Interessadas em ganhar a faixa – 10 MHz/ 10 MHz – reservada pela Anatel no leilão da Terceira Geração, para um novo player, as operadoras móveis perigam ver o seu pleito não-atendido pelo órgão regulador. A regra diz que essa faixa não poderia ser comprada pelos atuais provedores.

A conselheira Emilia Ribeiro promete apresentar o seu relatório com relação ao futuro da Banda H ainda em novembro, mas fontes da agência admitem que o leilão só deverá acontecer no ano que vem.

As teles, hoje, prestadoras do serviço, solicitaram ao longo do Futurecom que, em função da grande procura pela banda larga móvel, que essa faixa não fosse reservada para um novo player mas, sim, licitada para aumentar a capacidade de espectro dos atuais prestadores.

Com isso, afirmam, haveria melhoria na qualidade do serviço prestado ao consumidor e a Anatel não perderia dinheiro porque haveria competição pela faixa.
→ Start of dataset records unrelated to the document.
(** C3. For a batch of N prompts the text conditioning is a concatenation
    whose first N rows are the embeddings of N empty prompts and whose last
    N rows are the embeddings of the prompts; the guidance step cuts the
    joint prediction into its first and last N rows, in that order, and
    returns [uncond + guidance_scale * (cond - uncond)]. *)
Theorem guidance_halves_match_embeddings (M : Models) (prompts : list string) :
  rows_preserved M ->
  text_embeddings M prompts = uncond_embeddings M prompts ++ cond_embeddings M prompts /\
  uncond_embeddings M prompts
  = text_encoder M (tokenizer M (replicate (length prompts) ""%string)
                      (ids_width M (tokenizer M prompts (model_max_length M)))) /\
  cond_embeddings M prompts = text_encoder M (tokenizer M prompts (model_max_length M)) /\
  length (text_embeddings M prompts) = (2 * length prompts)%nat /\
  take (length prompts) (text_embeddings M prompts) = uncond_embeddings M prompts /\
  drop (length prompts) (text_embeddings M prompts) = cond_embeddings M prompts /\
  (forall gs latents t,
      length latents = length prompts ->
      length (unet M (scale_model_input M (latents ++ latents) t) t
                (text_embeddings M prompts)) = (2 * length prompts)%nat /\
      chunk 2 (unet M (scale_model_input M (latents ++ latents) t) t
                 (text_embeddings M prompts))
      = [take (length prompts)
           (unet M (scale_model_input M (latents ++ latents) t) t
              (text_embeddings M prompts));
         drop (length prompts)
           (unet M (scale_model_input M (latents ++ latents) t) t
              (text_embeddings M prompts))] /\
      guide M gs (unet M (scale_model_input M (latents ++ latents) t) t
                    (text_embeddings M prompts))
      = Ok (batch_map2 Half.add
              (take (length prompts)
                 (unet M (scale_model_input M (latents ++ latents) t) t
                    (text_embeddings M prompts)))
              (scalar_mul M gs
                 (batch_map2 Half.sub
                    (drop (length prompts)
                       (unet M (scale_model_input M (latents ++ latents) t) t
                          (text_embeddings M prompts)))
                    (take (length prompts)
                       (unet M (scale_model_input M (latents ++ latents) t) t
                          (text_embeddings M prompts))))))) /\
  (forall morph mask_image source gs threshold latents cuda i t s,
      length latents = length prompts ->
      denoise_step M morph mask_image source (text_embeddings M prompts) gs threshold
        latents cuda i t = Ok s ->
      so_noise_pred s
      = unet M (scale_model_input M (latents ++ latents) t) t
          (uncond_embeddings M prompts ++ cond_embeddings M prompts) /\
      length (so_noise_pred s) = (2 * length prompts)%nat /\
      so_guided s
      = batch_map2 Half.add (take (length prompts) (so_noise_pred s))
          (scalar_mul M gs
             (batch_map2 Half.sub (drop (length prompts) (so_noise_pred s))
                (take (length prompts) (so_noise_pred s))))).
Proof.
  intros (Henc & Hunet & Hscale).
  assert (Hu : length (uncond_embeddings M prompts) = length prompts).
  { unfold uncond_embeddings. rewrite Henc. apply length_replicate. }
  assert (Hc : length (cond_embeddings M prompts) = length prompts).
  { unfold cond_embeddings. apply Henc. }
  split; [reflexivity|]. split; [reflexivity|]. split; [reflexivity|].
  split; [unfold text_embeddings; rewrite length_app; lia|].
  split; [unfold text_embeddings; rewrite <- Hu; apply take_app_length|].
  split; [unfold text_embeddings; rewrite <- Hu; apply drop_app_length|].
  split.
  - intros gs latents t Hlen.
    assert (Hl : length (unet M (scale_model_input M (latents ++ latents) t) t
                           (text_embeddings M prompts)) = (2 * length prompts)%nat).
    { rewrite Hunet, Hscale, length_app. lia. }
    split; [exact Hl|]. split; [exact (chunk2_even _ _ Hl)|exact (guide_even M gs _ _ Hl)].
  - intros morph mask_image source gs threshold latents cuda i t s Hlen Hs.
    destruct (denoise_step_inv _ _ _ _ _ _ _ _ _ _ _ _ Hs)
      as (_ & _ & Hnp & Hg & _).
    assert (Hl : length (so_noise_pred s) = (2 * length prompts)%nat).
    { rewrite Hnp, Hunet, Hscale, length_app. lia. }
    split; [exact Hnp|]. split; [exact Hl|].
    rewrite (guide_even M gs _ _ Hl) in Hg. injection Hg as Hg. symmetry. exact Hg.
Qed.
Essa faixa também poderia vir a ser, segundo as teles, ‘moeda de troca’ para a participação das móveis no projeto nacional de Banda Larga.

Quando reservou a banda H, a Anatel acreditava na hipótese de um novo player – e como, agora, a Vivendi, recém-desembarcou no país para assumir a GVT, o projeto da Agência, de atrair um novo concorrente para a telefonia móvel parece bem mais factível.